Dnaiel Dnaiel - 4 months ago 26
R Question

expand large data frame in R efficiently

I am looking for a solution to expand a large data frame in R into more columns and more rows, given the values of a given column.

Right now I am doing this using a for-loop approach but I am sure there are more crantastic/efficient ways to achieve the same results...

The example will make the question more clear I think. Let us imagine we have a data frame containing student's information about their grades at three different stages in life. The student IDs are s1, s2 and s3; and we have measurements of their grades in three different times in their life, m1, m2, and m3; and then at each stage we have a column called more.info with their grades in their courses, encoded as class#topic#grade across all classes taken.

library(stringr)
options(stringsAsFactors=FALSE)
example.df = data.frame(measure.id = c("m1", "m2", "m3", "m2", "m2", "m3", "m1", "m1", "m3"),
student.id = c("s1", "s1", "s1", "s2", "s3", "s3", "s2", "s3", "s2"),
more.info = c("draw#drawing#4.5;music#singing#5.6;dance#ballet#6.7", "bio#biology#5.6;math#algebra#4.5", "calculus#univariate#6.2; physics#quantum#4.5;chemistry#organic#4.5",
"bio#biology#5.6;math#algebra#4.5", "bio#biology#3.6;math#algebra#3.5", "calculus#univariate#5.2; physics#quantum#5.2;chemistry#organic#4", "draw#drawing#5;music#singing#5.6;dance#ballet#5.7",
"draw#drawing#2.5;music#singing#3.6;dance#ballet#4", "calculus#univariate#5.2; physics#quantum#6.5;chemistry#organic#5"))
measure.ids = unique(example.df$measure.id)
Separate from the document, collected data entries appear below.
(** The moves of [status] the handlers can make. *)
Inductive moves : ChallengeStatus → ChallengeStatus → Prop :=
  | moves_stay s : moves s s
  | moves_start s : s ≠ live → s ≠ completed → moves s live
  | moves_end : moves live completed
  | moves_cancel s : s ≠ completed → moves s cancelled.

(** A challenge that has left pending and scheduled. *)
Definition started (s : ChallengeStatus) : Prop :=
  s = live ∨ s = completed ∨ s = cancelled.

Section Kept.
Context {T : Type}.

(** What holds between a challenge document and a later state of it. *)
Definition persists (c c' : Challenge T) : Prop :=
  creator c' = creator c
  ∧ opponent c' = opponent c
  ∧ peakViewers c' = peakViewers c
  ∧ (status c = completed → status c' = completed)
  ∧ Forall2 binding_kept (advertisements c) (advertisements c').

(** One handler call, seen from one challenge document. *)
Definition step (c c' : Challenge T) : Prop :=
  persists c c' ∧ moves (status c) (status c').

End Kept.

(** ** Scenarios

    Small databases used to run the handlers.  Users 1 and 2 are the two
    competitors of challenge 7; users 10, 11 and 12 are viewers. *)

Section Scenarios.
Context {T : Type} `{JsNumber T}.

Definition member (r : Role) (linked : bool) : User T :=
  {| role := r; youtubeLinked := linked;
     youtubeAccessToken := "access"; youtubeRefreshToken := "refresh";
     totalEarnings := js_of_nat 0; totalChallenges := js_of_nat 0 |}.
Then, I'd like to create a new data frame that splits the more.info information and creates a new data frame with more rows and more columns as follows,

new.df=data.frame()
splitit <- function(x){
strsplit(x, '#')
}
for(i in 1:length(measure.ids)){
measure.id = measure.ids[i]
tmp = example.df[example.df==measure.id,]
more.info = tmp$more.info
more.info = strsplit(more.info,";")
student.ids = tmp$student.id
for(j in 1:length(more.info))
{
info = more.info[[j]]
a = sapply(info, splitit)
b = sapply(a, "[[", 1)
d = sapply(a, "[[", 2)
e = sapply(a, "[[", 3)
new.df = rbind(new.df,
data.frame(measure.id = rep(measure.id, length(info)),
student.id = rep(tmp$student.id[j], length(info)),
class = b,
topic = d,
grade = e)
)
}
}


What'd be the most efficient way to achieve this in R? I am open to apply functions, map/reduce approaches, mclapply for using more cores, etc...

Answer

Solution with base functions:

# split column by all available separators 
a <- strsplit(example.df$more.info, "; |#|;")
# represent each result as a matrix with 3 columns
a <- lapply(a, function(v) matrix(v, ncol=3, byrow=TRUE))
# combine all matrixes in one big matrix
aa <- do.call(rbind, a)
# create indices of rows of initial data.frame which corresponds to the created big matrix
b <- unlist(sapply(seq_along(a), function(i) rep(i, nrow(a[[i]]))))
# combine initial data.frame and created big matrix
df <- cbind(example.df[b,], aa)
# remove unnecessary columns and rename remaining ones
df <- df[,-3]
colnames(df)[3:5] <- c("class", "topic", "grade")

To increase the speed you may replace all functions of apply family in my code with mclapply.

I cannot compare the speed since your dataset is very small.